You would not believe how easy it is to remove the oil pan. Remove the trans bell housing dust cover. remove the starter. Drop the pan and look at the bearings. You will find out what is up in an afternoon.
...fuel just flowed through it, with out any kind of spray problem. It did run before I changed out the injector, just not very well.
The bad injector probably leaked enough that it hydro-locked a cylinder, maybe even before you bought it. When an engine is cranked/started with a hydro-locked cylinder, it often bends the rod on the locked cylinder and the bend is usually a twist in the rod. By twist, that's to say that the center line of the piston pin is no longer parallel with the crankshaft throw. Even a slight twist will make the piston bind as it travels up and down the cylinder bore. This binding condition can heat the skirt of the piston to the point that it begins to melt. At the same time, the cylinder is getting scored and the big end of the rod is building heat on the faces of the rod. The engine continues to run (poorly) until enough heat is generated between the piston and cylinder or between the rod and crank, that the engine noses over and quits, or it binds so badly with damaged piston or bearing material that it can't be turned by the starter or with a flywheel tool. Sorry, but this engine (and possibly the block and/or crank) is probably toast without expensive machine shop work.
Ok, I am back. So everyone knows it was a bent connecting rod. I am looking to just replace the motor. I am basiclly thinking of keeping it a stock set up. What I am looking to put in is http://www.google.com/url?q=http%3A%...gDJFmflnUuhukw
I know it has been a couple of years, but it is time to pull this project out of storage and get her running again.
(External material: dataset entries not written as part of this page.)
Definition apply_hold (c : RtCore) : RtCore :=
  match c_mode c with
  | Jog => rest_into_hold (c_q_target c) c
  | Stream => rest_into_hold (c_stream_commanded c) c
  | _ => c
  end.

Definition apply_gripper (fw : FirmwareGripperCommand) (c : RtCore) : RtCore :=
  if c_has_can_gripper c then
    let at_pos := match c_gripper_reply c with Some r => gr_position r | None => 0 end in
    upd_settle (fun m => arm_move m (c_tick c) (fw_position fw) at_pos)
      (upd_gate (fun g => gate_set g fw) c)
  else c.

Definition apply_gripper_calibrate (c : RtCore) : RtCore :=
  if c_has_can_gripper c then
    upd_settle (fun m => arm_calibrate m (c_tick c))
      (set_calibrate_pending true (upd_gate reset_to_poll c))
  else c.

Definition apply_gravity_comp (on : bool) (c : RtCore) : RtCore :=
  let c := set_gravity_comp on c in
  if on && mode_eqb (c_mode c) Exec && is_holding_after_completion (c_exec c)
  then fst (request_mode Idle c) else c.

Definition apply_set_tool_id (node tool_id : Z) (c : RtCore) : RtCore :=
  let '(b, ok) := bus_set_tool_id (c_bus c) node tool_id in
  if ok : bool then set_bus (fst (bus_save_config b node)) c else set_bus b c.

Definition apply_retune (node : Z) (tune : DriveTune) (c : RtCore) : RtCore :=
  let '(b, ok) := bus_retune_node (c_bus c) node tune (c_config_repeats c) in
  let c := set_bus b c in
  if ok : bool then set_homing (homing_retune (c_homing c) node tune) c else c.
Steve, there was a thread on here awhile back where a guy was trying to use the water method to decarbon his engine and just a tiny bit sucked into a vac line caused a perfectly good engine to bend a rod and turn to junk because of hydro-lock. With you running the motor with a bad tb I bet it was enough to cause damage, hence your problem. It's time to get a crate motor, beef it up, and drop the crossfire. I have a 84 and it can go, but there are so many faster efi options that if I had the money I would dump the crossfire and go another route.
Ok, I am back. So everyone knows it was a bent connecting rod. I am looking to just replace the motor. I am basiclly thinking of keeping it a stock set up. What I am looking to put in is http://www.google.com/url?q=http%3A%...gDJFmflnUuhukw
I know it has been a couple of years, but it is time to pull this project out of storage and get her running again.